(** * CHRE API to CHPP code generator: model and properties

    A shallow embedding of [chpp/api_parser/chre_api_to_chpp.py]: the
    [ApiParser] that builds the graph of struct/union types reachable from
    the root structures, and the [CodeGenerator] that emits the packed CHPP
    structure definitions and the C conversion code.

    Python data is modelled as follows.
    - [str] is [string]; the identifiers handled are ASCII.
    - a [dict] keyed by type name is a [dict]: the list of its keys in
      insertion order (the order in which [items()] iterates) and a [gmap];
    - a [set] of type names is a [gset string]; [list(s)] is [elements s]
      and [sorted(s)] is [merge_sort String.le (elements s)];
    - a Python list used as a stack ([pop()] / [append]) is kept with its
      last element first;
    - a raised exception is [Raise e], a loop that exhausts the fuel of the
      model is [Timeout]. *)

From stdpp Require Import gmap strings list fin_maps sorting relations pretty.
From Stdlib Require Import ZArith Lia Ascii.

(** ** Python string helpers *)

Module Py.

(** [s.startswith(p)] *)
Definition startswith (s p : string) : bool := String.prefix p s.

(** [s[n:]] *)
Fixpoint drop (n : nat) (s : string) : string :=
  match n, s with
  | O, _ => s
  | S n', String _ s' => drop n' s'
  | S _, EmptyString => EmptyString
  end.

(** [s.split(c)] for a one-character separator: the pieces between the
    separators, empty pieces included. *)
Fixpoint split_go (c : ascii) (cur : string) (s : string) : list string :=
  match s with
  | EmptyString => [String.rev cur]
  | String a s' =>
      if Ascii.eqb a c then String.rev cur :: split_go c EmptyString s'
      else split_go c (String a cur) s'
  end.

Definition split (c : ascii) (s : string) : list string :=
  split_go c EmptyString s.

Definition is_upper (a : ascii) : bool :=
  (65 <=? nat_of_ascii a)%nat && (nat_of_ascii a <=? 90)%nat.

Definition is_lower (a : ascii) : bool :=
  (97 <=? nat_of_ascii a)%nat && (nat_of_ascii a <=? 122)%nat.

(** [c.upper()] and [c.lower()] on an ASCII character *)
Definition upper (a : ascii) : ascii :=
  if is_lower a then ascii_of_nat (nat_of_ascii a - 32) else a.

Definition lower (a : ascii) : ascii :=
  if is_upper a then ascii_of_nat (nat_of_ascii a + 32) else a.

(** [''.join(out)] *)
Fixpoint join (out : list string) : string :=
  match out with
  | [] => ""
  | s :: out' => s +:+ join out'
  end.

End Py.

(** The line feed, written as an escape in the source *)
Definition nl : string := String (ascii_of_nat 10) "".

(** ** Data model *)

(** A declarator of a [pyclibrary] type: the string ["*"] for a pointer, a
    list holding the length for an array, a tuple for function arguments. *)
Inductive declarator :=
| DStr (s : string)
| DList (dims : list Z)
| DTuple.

□ □ □ □ □ □ □

• _Exercise directions_
Give again, unchanged, the lines running from the top of the material above through the line that has "- [str] is [string];", and nothing more.

• _Answer section_
(** * CHRE API to CHPP code generator: model and properties

    A shallow embedding of [chpp/api_parser/chre_api_to_chpp.py]: the
    [ApiParser] that builds the graph of struct/union types reachable from
    the root structures, and the [CodeGenerator] that emits the packed CHPP
    structure definitions and the C conversion code.

    Python data is modelled as follows.
    - [str] is [string]; the identifiers handled are ASCII.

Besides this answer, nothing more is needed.